Overview
NVIDIA introduced the Nemotron 3 family of models at GTC 2026, designed as a unified stack for building production-grade agentic AI systems. The family addresses key challenges in multi-agent architectures, including context explosion, latency concerns, and safety guardrailing across modalities and languages.
Key Models in the Nemotron 3 Family
The Nemotron 3 lineup includes:
- Nemotron 3 Super: A 120B open hybrid Mamba-Transformer mixture-of-experts (MoE) model optimized for long-context reasoning and agentic tasks. It activates only 12B parameters per pass, achieving up to 5x higher throughput than previous generations.
- Nemotron 3 Ultra (coming soon): Positioned as the highest reasoning accuracy model among open frontier models.
- Nemotron 3 Content Safety: Multimodal, multilingual moderation model for safety guardrailing.

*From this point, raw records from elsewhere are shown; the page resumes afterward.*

(** The clock of this host stands at 0, three seconds after the last turn. *)
Lemma sync_rate_limited_witness :
  limited_turn.2 = (0%Z, Ok ()) ∧
  firstn 2 (calls_of limited_turn.1) = [Now; Sleep (2 * second)%Z] ∧
  (min_duration ≤ interval "5" ≤ max_duration)%Z.
Proof.
  pose proof (run_exec moved_host [] (onChangeNoError (interval "5") (-3 * second)%Z)) as H.
  fold limited_turn in H. assert (limited_turn.2 = (0%Z, Ok ())) as Hr by (vm_compute; reflexivity).
  rewrite Hr in H. split; [exact Hr|]. split; [vm_compute; reflexivity|].
  exact (proj1 (sync_rate_limited "5" _ _ _ _ H)).
Defined.

(** A larger setting wraps around; this one is negative, so that no turn pauses. *)
Example interval_wraps : (interval "9223372037" < 0)%Z ∧ pause (interval "9223372037") 0 0 = [].
Proof. by vm_compute. Qed.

- Nemotron 3 VoiceChat (early access): Low-latency, full-duplex voice interaction model.
- Nemotron 3 Nano Omni (coming soon): Enterprise-grade multimodal understanding model.

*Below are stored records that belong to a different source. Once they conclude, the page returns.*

Definition staleIKEEntry (entry : CTEntry) (rule : IKERule.t) : bool :=
  Unreplied entry ||
  String.eqb (OriginalSourceIP entry) (IKERule.SourceIP rule)
  && negb (String.eqb (ReplyDestinationIP entry) (IKERule.HostIP rule)).

Definition ike_entry (entry : CTEntry) : bool :=
  String.eqb (CtProtocol entry) "udp" &&
  (isIKEPort (OriginalSourcePort entry) || isIKEPort (OriginalDestinationPort entry)
   || isIKEPort (ReplySourcePort entry) || isIKEPort (ReplyDestinationPort entry)).

Definition ike_matches (entry : CTEntry) (rule : IKERule.t) : bool :=
  String.eqb (OriginalSourceIP entry) (IKERule.SourceIP rule)
  || String.eqb (ReplySourceIP entry) (IKERule.SourceIP rule)
  || String.eqb (OriginalDestinationIP entry) (IKERule.HostIP rule)
  || String.eqb (ReplyDestinationIP entry) (IKERule.HostIP rule).

Definition reportStatus (err : option error) : wact () :=
  ask (Σ := host_sig) (Report HostNAT err).

(** The two runs of a rule tool over one text. *)
Definition feed (argv : list string) (data : string) : hprog (result ()) :=
  r ← call1 (Command argv data); Ret (err_result r.2).

Section watch.
Context `{!MapRange} (backend : Backend).

Definition networkToRule (network : Network.t) : option MASQRule.t :=
  head (omap (λ e, masq_candidate e.2) (range_map 13 (cniConfig network))).

Definition bridgeForNetwork (network : Network.t) : string :=
  default "" (head (omap (λ e, bridge_of_file e.2) (range_map 14 (cniConfig network)))).

Definition network_step (host : Host.t) (b : building) (network : Network.t)
    : hprog (result building) :=
  let seen := <[Network.UUID network := network]> (networksByUUID b) in
  match networkToRule network with
  | None => Ret (Ok {| networksByUUID := seen; masqRules := masqRules b; peerHosts := peerHosts b |})
  | Some rule =>
      let reference := MASQRule.Subnet rule in
      resolved <-? Ret (wrap_err "network hostnat subnet" (Resolve reference (Host.Labels host)));
      let add peers hosts :=
        {| networksByUUID := seen;
           masqRules := <[Network.UUID network := MASQRule.Make resolved (MASQRule.Bridge rule) peers]>
                          (masqRules b);
           peerHosts := hosts |} in
      if IsReference reference then
        hosts <-? load_peers b;
        peers <-? Ret (wrap_err "network hostnat peers"
                         (PeerSubnets reference (Host.UUID host) resolved hosts));
        Ret (Ok (add peers (Some hosts)))
      else Ret (Ok (add (MASQRule.Peers rule) (peerHosts b)))
  end.

Definition ike_step (host : Host.t) (networks : gmap string Network.t)
    (rules : gmap string IKERule.t) (c : Container.t) : gmap string IKERule.t :=
  if negb (runs_overlay host c) then rules else
  let bridge := match networks !! Container.NetworkUUID c with
                | Some network => bridgeForNetwork network
                | None => ""
                end in
  foldl (add_ike bridge host c) rules ["500"; "4500"].

Definition addIKESNATRules (host : Host.t) (networks : gmap string Network.t)
    : hprog (result (gmap string IKERule.t)) :=
  if String.eqb (Host.AgentIP host) "" then Ret (Ok ∅) else
  containers <-? call1 GetContainers;
  Ret (Ok (foldl (ike_step host networks) ∅ containers)).

Definition desired_rules : hprog (result ruleSet) :=
  host <-? LocalHost;
  networks <-? call1 GetNetworks;
  b <-? pfold (network_step host) {| networksByUUID := ∅; masqRules := ∅; peerHosts := None |} networks;
  ike <-? addIKESNATRules host (networksByUUID b);
  Ret (Ok {| MASQ := Some (masqRules b); IKE := Some ike |}).

(** ** Stale connections *)

Definition matchingIKERule (entry : CTEntry) (rules : gmap string IKERule.t) : option IKERule.t :=
  if negb (ike_entry entry) then None else
  head (filter (λ rule, ike_matches entry rule = true) (range_map 15 rules).*2).

Definition stale (rules : gmap string IKERule.t) (entry : CTEntry) : bool :=
  match matchingIKERule entry rules with
  | Some rule => staleIKEEntry entry rule
  | None => false
  end.

Definition set_sweep (t : Z) (w : watcher) : watcher :=
  {| applied := applied w; lastApplied := lastApplied w; lastIKESweep := t |}.

Definition mark_sweep : wact () := now ← ask (Σ := host_sig) Now; modify (set_sweep now).

(** Nothing in a sweep is an error of the watcher. *)
Definition flushStaleIKEConntrack (rules : gmap string IKERule.t) : wact () :=
  if bool_decide (rules = ∅) then mret () else
  now ← ask (Σ := host_sig) Now;
  w ← get;
  if (Sub now (lastIKESweep w) <? staleIKEConntrackSweepEvery)%Z then mret () else
  mark_sweep;;
  entries ← try (lift ListSNAT);
  match entries with
  | Err _ => mret ()
  | Ok entries => lift (pforeach (sweep_entry (stale rules)) entries)
  end.

Definition ike_flush (option port : string) : hprog (result ()) :=
  _ ← call1 (Command ["conntrack"; "-D"; "-p"; "udp"; option; port] ""); Ret (Ok ()).

Definition flushIKEConntrack : hprog (result ()) :=
  pforeach (λ spec, ike_flush spec.1 spec.2)
    [("--sport", "500"); ("--dport", "500"); ("--sport", "4500"); ("--dport", "4500")].

(** ** Applying *)

Definition localRoutingSetting (p : MASQRule.t) : string :=
  if String.eqb (MASQRule.Bridge p) "" then ""
  else "net.ipv4.conf." +:+ MASQRule.Bridge p +:+ ".route_localnet=1".

Definition enableLocalNetRouting (rules : ruleSet) : hprog (result ()) :=
  pforeach (λ e : string * MASQRule.t,
    let s := localRoutingSetting e.2 in
    if String.eqb s "" then Ret (Ok ()) else feed ["sysctl"; "-w"; s] "")
    (range_map 16 (masq_map rules)).

Definition insertBaseRules : hprog (result ()) :=
  let iptables := BackendCommand backend in
  if String.eqb iptables "" then Ret (Err (Errorf "hostnat iptables command is not selected")) else
  missing ← feed [iptables; "-w"; "-t"; "nat"; "-C"; "POSTROUTING"; "-j"; natChain] "";
  match missing with
  | Ok _ => Ret (Ok ())
  | Err _ => wrapped "install hostnat base jump"
               (feed [iptables; "-w"; "-t"; "nat"; "-I"; "POSTROUTING"; "-j"; natChain] "")
  end.

(** The end of both applications: old IKE connections go, the rules are
    remembered. *)
Definition remember (rules : ruleSet) : wact () :=
  (if bool_decide (ike_map rules = ∅) then mret () else lift flushIKEConntrack;; mark_sweep);;
  now ← ask (Σ := host_sig) Now;
  modify (λ w, {| applied := rules; lastApplied := now; lastIKESweep := lastIKESweep w |}).

(** Check the complete data, set the switches, install the data. *)
Definition checked_apply (preflight_msg msg : string) (test run : list string) (data : string)
    (base : hprog (result ())) (rules : ruleSet) : wact () :=
  lift (wrapped preflight_msg (feed test data));;
  lift (enableLocalNetRouting rules);;
  lift (wrapped msg (feed run data));;
  lift base;;
  remember rules.

Definition applyNFTScript (rules : ruleSet) (script : string) : wact () :=
  checked_apply "hostnat nft preflight" "hostnat nft apply"
    [BackendCommand backend; "-c"; "-f"; "-"] [BackendCommand backend; "-f"; "-"] script (Ret (Ok ())) rules.

Definition applyNFT (rules : ruleSet) : wact () := applyNFTScript rules (nftNATScript rules).

Definition applyNFTReplacing (rules : ruleSet) : wact () :=
  of_result (validateNATRules rules);;
  applyNFTScript rules (nftNATReplaceScript rules).

Definition apply_xt (rules : ruleSet) : wact () :=
  if String.eqb (Restore backend) ""
  then fail (Errorf "hostnat iptables restore command is not selected") else
  checked_apply "hostnat restore preflight" "hostnat restore"
    [Restore backend; "-n"; "--test"] [Restore backend; "-n"]
    (restore_data rules) (wrapped "install base rules" insertBaseRules) rules.

Definition apply (rules : ruleSet) : wact () :=
  of_result (validateNATRules rules);;
  if String.eqb (Mode backend) NFTables then applyNFT rules else
  if negb (String.eqb (Mode backend) IptablesNFT) && negb (String.eqb (Mode backend) IptablesLegacy)
  then fail (Errorf "hostnat firewall backend is not resolved") else apply_xt rules.

(** ** Reconciling *)

Definition onChange : wact () :=
  newRules ← lift desired_rules;
  w ← get;
  if bool_decide (applied w ≠ newRules) then apply newRules else
  now ← ask (Σ := host_sig) Now;
  if (reapplyEvery <? Sub now (lastApplied w))%Z then apply newRules else
  flushStaleIKEConntrack (ike_map newRules).

(** One turn of the retry loop of [onChangeNoError]. *)
Definition attempt : wact () :=
  r ← try onChange;
  reportStatus (result_err r);;
  of_result r.

Fixpoint onChangeNoError (turns : nat) : wact (option ()) :=
  match turns with
  | 0 => mret None
  | S n =>
      r ← try attempt;
      match r with
      | Ok _ => mret (Some ())
      | Err _ => ask (Σ := host_sig) (Sleep (5 * second)%Z);; onChangeNoError n
      end
  end.
End watch.

(** ** The check of the live chain *)

Record native := { baseFound : bool; natRules : nat }.

Definition nat_hook : hook := Build_hook "nat" "postrouting" 99 "accept".

Definition native_chain (item : members) (t : native) : result native :=
  match raw_member "chain" item with
  | None => Ok t
  | Some raw =>
      '(family, table, name, got) ← wrap_err "decode owned base chain" (decode_chain raw);
      Ok {| baseFound := bool_decide (family = "ip" ∧ table = nftNATTable ∧
              name = "postrouting" ∧ got = nat_hook); natRules := natRules t |}
  end.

- Nemotron RAG Models: Embedding and reranking models optimized for multimodal retrieval-augmented generation.
Technical Innovations
Nemotron 3 Super employs several optimizations for agentic AI workloads:
- Hybrid Architecture: Combines Mamba and Transformer layers with latent MoE to call four expert specialists at the inference cost of one.
- Precision Support: NVFP4 quantization on NVIDIA Blackwell GPUs delivers superior efficiency and memory footprint reduction.
- Context Window: 1M-token context window handles massive token histories from multi-agent systems.
- Configurable Thinking Budget: Developers can bound chain-of-thought reasoning to maintain predictable latency and cost.
- Multi-Token Prediction: Improves throughput and reasoning capabilities.
Performance & Benchmarks
External evaluations show Nemotron 3 Super NVFP4 ranks among the top open-weight models under 250B parameters on the Artificial Analysis Intelligence Index, matching leading alternatives while delivering significantly higher throughput per GPU.
Developer Tools & Resources
NVIDIA provides complementary tools through NVIDIA NeMo:
- NeMo Evaluator for robust benchmarking
- Agent Toolkit for end-to-end agentic AI optimization
- Open data and training recipes for building custom agentic systems
Getting Started
Models are available on Hugging Face and NVIDIA's Build platform. VoiceChat is available in early access through NVIDIA Build, while Ultra and Nano Omni models are coming soon.